Fish is full of those hard to come by but oh so important omega-3 fatty acids. They are important, first, because we can’t manufacture them in our bodies. We have to get them in food. Second, they help prevent the many chronic diseases that plague us these days.
Go easy on omega-6s in corn oil
And why do we have such high rates of heart disease, cancer, and arthritis, to name just a few? One reason is our diet provides many more of the other omega fats than it does omega-3. We aim for a ratio of 4:1 or better, for omega-6 versus omega-3 fats. But omega-6 is found in super-high amounts in the cheap vegetable oils the food industry prefers… especially corn oil. If you eat out regularly, for sure you are getting too many omega-6 fats for good health.
The only Westernized society that reaches that goal of 4:1 is the Japanese. They are one of the healthiest populations on the planet despite their incredible love of cigarettes. People in countries like the U.S. where eating out is popular consume 19 times more omega-6 fatty acids than omega-3. This is the most likely reason we rank poorly in every measured health barometer.
What’s so good about omega-3 and so bad about omega-6? It’s simply that omega-3 prevents inflammation and omega-6 promotes it. The more inflammation, the more trouble your heart has pumping blood through your arteries, the easier it is for cancer to take a hold, and the more likely you will suffer allergies and lung problems.
The moral of this little story is eat more fish. Don’t let the smell put you off. We cook our fish on your barbecue, outside, winter and summer. Or wrap it in foil and bake it in the oven on high heat.
To get you started, here are two wonderful ways to cook salmon.
Barbecued Salmon, Wild West style
Serves 8, but can be scaled back for smaller quantity
- 4 pounds whole salmon fillet
- 1/4 cup olive oil
- 1 tablespoons soy sauce
- 2 cloves garlic
- 1 teaspoon freshly ground pepper
- 1/4 cup rye whiskey
- 1 tablespoons maple syrup (leave this out if you’re cooking the salmon on an open fire. Sugar causes charring. If you wrap the fish in foil, then leave it in)

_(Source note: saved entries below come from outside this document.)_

Lemma start_inv seeds : 1 <= alpha dht -> qInv (startQuery dht seeds).
Proof using Type.
  intros Ha. clear stopFn Hb SL SS. split; simpl; try done.
  - split; simpl; try done; [constructor|set_solver].
  - right. by exists seeds.
  - by left.
Qed.

Lemma update_ok q up rest : qInv q -> 1 <= alpha dht -> terminated q = None -> ch q = up :: rest ->
  exists q', loopUpdate dht stopFn q up rest = Some q' /\ qInv q' /\ terminated q' <> Some LookupCancelled
    /\ ch q' = rest /\ outcome q' /\ (exists l, asked q' = asked q ++ l /\ running q' = running q ++ l).
Proof.
  intros I Ha Ht Hc. pose proof (qi_wait _ I) as Hw. pose proof (qi_ch _ I) as Hn. pose proof (qi_total _ I) as Hl.
  rewrite Hc in Hw, Hn, Hl. cbn [length] in Hl.
  assert (Hup : (owes up = [] \/ normal up) /\ Forall normal rest).
  { destruct Hn as [[Hu Hr]%Forall_cons|(seeds & [= -> ->] & _)]; [by split; [right|]|by split; [left|constructor]]. }
  destruct Hup as [Hup Hrest]. unfold loopUpdate.
  set (q0 := mkQuery (queryPeers q) (peerTimes q) (terminated q) (running q) rest (asked q)).
  assert (Hw0 : having PeerWaiting (all (queryPeers q0)) ≡ₚ owes up ++ (running q ++ pending rest)).
  { cbn [queryPeers q0]. rewrite Hw. unfold pending. cbn [mbind list_bind]. by rewrite !app_assoc, (Permutation_app_comm (running q)). }
  destruct (updateState_ok q0 up _ (qi_set _ I) Ht Hw0 Hup) as (q1 & -> & S1 & [T1 C1] & R1 & A1 & W1 & P1 & _).
  cbn [mbind option_bind]. cbn in T1, C1, R1, A1.
  destruct (loopTail_ok q1) as (q' & E & I' & _ & _ & Hnc & Hch & Ho & Hx).
  - done.
  - by rewrite T1.
  - by rewrite W1, R1, C1.
  - rewrite A1, P1. cbn [queryPeers q0]. apply (qi_asked _ I).
  - by rewrite C1.
  - rewrite C1, R1. lia.
  - exists q'. rewrite E. split_and!; try done; [by rewrite Hch, C1|]. by rewrite <-A1, <-R1.
Qed.

Lemma queryPeer_normal key p answer d : normal (queryPeer dht key p answer d) /\ owes (queryPeer dht key p answer d) = [p].
Proof. destruct answer as [l|]; (split; [exists p|done]); [by left|by right]. Qed.

End loop.

Lemma qStep_inv key q q' : 0 <= beta dht -> 1 <= alpha dht -> qInv q -> qStep key q q' -> qInv q'.
Proof.
  intros Hb Ha I [stop up rest q1 Ht Hc E|stop q1 Ht E|r1 p r2 answer d Hr Hroom].
  - destruct (update_ok Hb stop q up rest I Ha Ht Hc) as (q2 & E2 & I2 & _). congruence.
  - destruct (loopCancelled_ok Hb stop q I Ht) as (qp & E2 & Hqp). rewrite E in E2. injection E2 as ->.
    destruct I as [I1 I2 I3 I4 I5 I6].
    assert (HP : all qp ≡ₚ all (queryPeers q)) by (destruct Hqp as [->| ->]; [done|apply sort_perm]).
    split; simpl; try done.
    + destruct Hqp as [->| ->]; [done|by apply sort_ok].
    + unfold having. by rewrite (inStates_perm _ _ _ HP).
    + by rewrite (inStates_perm _ _ _ HP).
  - destruct (queryPeer_normal key p answer d) as [N O]. destruct I as [I1 I2 I3 I4 I5 I6]. split; simpl; try done.
    + rewrite I2, Hr. unfold pending. rewrite bind_app. cbn [mbind list_bind]. rewrite O. simpl. rewrite <-!app_assoc.
      simpl. apply Permutation_app_head. rewrite Permutation_cons_append. by rewrite <-app_assoc.
    + left. apply Forall_app. split; [|by repeat constructor]. destruct I4 as [|(? & _ & Hr')]; [done|]. rewrite Hr' in Hr. by destruct r1.
    + rewrite Hr in I5. rewrite length_app in *. simpl in *. rewrite length_app. lia.
    + intros _. left. by destruct (ch q).
Qed.
End inv.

- Mix the ingredients together and marinate the salmon in it flesh-side down for 2-6 hours.
- Use a plastic bag, in the fridge. Don’t marinate for more than 6 hours because the salmon will toughen:
- On a covered barbecue on medium heat, cook skin-side down on lightly oiled grill until skin separates.
- Or wrap in heavy foil and place over coals.

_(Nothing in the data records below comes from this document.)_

Lemma relayOk_circuits r r' : relayOk r -> sameRsvp r r' -> circuitsOk r' -> circuitBound (MaxCircuits (rc r)) (circuits r') -> relayOk r'.
Proof.
  intros [O1 O2 O3 O4 O5 O6] [S1 S2 S3 S4 S5] C B.
  split; [done|by rewrite S1|unfold collected in *; by rewrite S2, S3|by rewrite S3, S4|by rewrite S5|by rewrite S1, S5].
Qed.
Lemma relayOk_rsvp r r' : relayOk r -> sameCircuits r r' -> (collected r' = true -> rsvp r' = ∅) -> dom (rsvp r') ⊆ rsvpTags r' ->
  (exists b, represents b (cstr r')) -> withinLimits (rc r') (cstr r') -> relayOk r'.
Proof.
  intros [[C1 C2 C3 C4 C5 C6] O2 O3 O4 O5 O6] [S1 S2 S3 S4 S5 S6 S7 S8 S9] H1 H2 H3 H4. split; try done.
  - split; [intros p; by rewrite S2, S3|by rewrite S3, S4|by rewrite S5, S6|by rewrite S2, S5, S6, S7| |by rewrite S2].
    unfold relayMemory in *. by rewrite S1, S7, S8, S9.
  - by rewrite S1, S2.
Qed.

Lemma represents_cleanupPeer c p : (exists b, represents b c) -> exists b, represents b (cleanupPeer c p).
Proof. intros [b R]. eexists. by apply represents_purge. Qed.

Lemma NewRelay_ok rc acl : relayOk (NewRelay rc acl).
Proof.
  split; simpl; try done.
  - split; simpl; try done; lia.
  - intros p. left. unfold ends. simpl. lia.
  - exists ∅. split; [done| |]; (intros k; by split).
  - split; simpl; [lia|intros ? ? H; by rewrite lookup_empty in H..].
Qed.

Lemma handleReserve_ok r p a now sent : relayOk r -> relayOk (handleReserve AsnForIPv6 r p a now sent).1.
Proof.
  intros O. unfold handleReserve. destruct (isRelayAddr a); [done|]. destruct (match acl r with Some f => _ | None => _ end); [done|].
  destruct (r_closed r) eqn:Er; [done|]. pose proof (ok_book _ O) as [b R].
  assert (Ec : collected r = false).
  { unfold r_closed, collected in *. apply negb_false_iff, bool_decide_eq_true in Er. apply bool_decide_eq_false. rewrite Er. by intros []. }
  pose proof (reserve_refines AsnForIPv6 (rc r) b (cstr r) p a (now + ReservationTTL (rc r)) now R) as [R' _].
  pose proof (within_Reserve AsnForIPv6 (rc r) (cstr r) p a (now + ReservationTTL (rc r)) now (ok_limits _ O)) as W'.
  destruct (Reserve AsnForIPv6 (rc r) (cstr r) p a (now + ReservationTTL (rc r)) now) as [c [err|]]; simpl in *.
  - apply (relayOk_rsvp r); simpl; [done|done|intros Hc; change (collected r = true) in Hc; congruence|apply (ok_rsvpTags _ O)|by eexists|done].
  - apply (relayOk_rsvp r); simpl; [done|done|intros Hc; change (collected r = true) in Hc; congruence| |by eexists|done]. rewrite dom_insert_L. pose proof (ok_rsvpTags _ O). set_solver.
Qed.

- As per the 10-minute rule, below, cook for 10 minutes per inch at thickest point, plus 5 more minutes if cooking in foil. Turn at half way point.
Barbecued Salmon, California Style
- Salmon fillet large enough for 4 people (perhaps 2 pounds)
- 3-5 large garlic cloves
- 1/4 cup fresh cilantro leaves (about 30 grams)
- 6 sun-dried tomatoes (about 1/3 cup or 15 grams), reconstituted in hot water
- 1/4 – ½ tsp salt, or to taste
- ground pepper to taste
- 1/4 cup olive oil
- Puree the ingredients in a food processor. You can make this ahead and store in a jar in the fridge overnight.
- Place salmon skin-side down on a large piece of greased foil.
- With a sharp knife cut two long slits lengthwise along the fillet, slicing to the skin but not through it, dividing the salmon into three.
- Spread the garlic mixture over the fish and into the slits.
- Close foil and cook for 15-25 minutes, depending on size (see the 10-minute rule, below). Fish should taste moist, not dry.
Use fresh dill or parsley leaves instead of coriander if you prefer.
Some health advocates say don’t use olive oil in grilling, as the fats can be denatured at high heat. Macadamia nut oil is expensive but has lots of omega-3 compared with omega-6 and withstands heat. It is a healthful choice. So is canola oil.
Measure the fish at its thickest point and cook it for 10 minutes per inch, turning halfway through the cooking time. Add 5 minutes if you’re cooking in foil.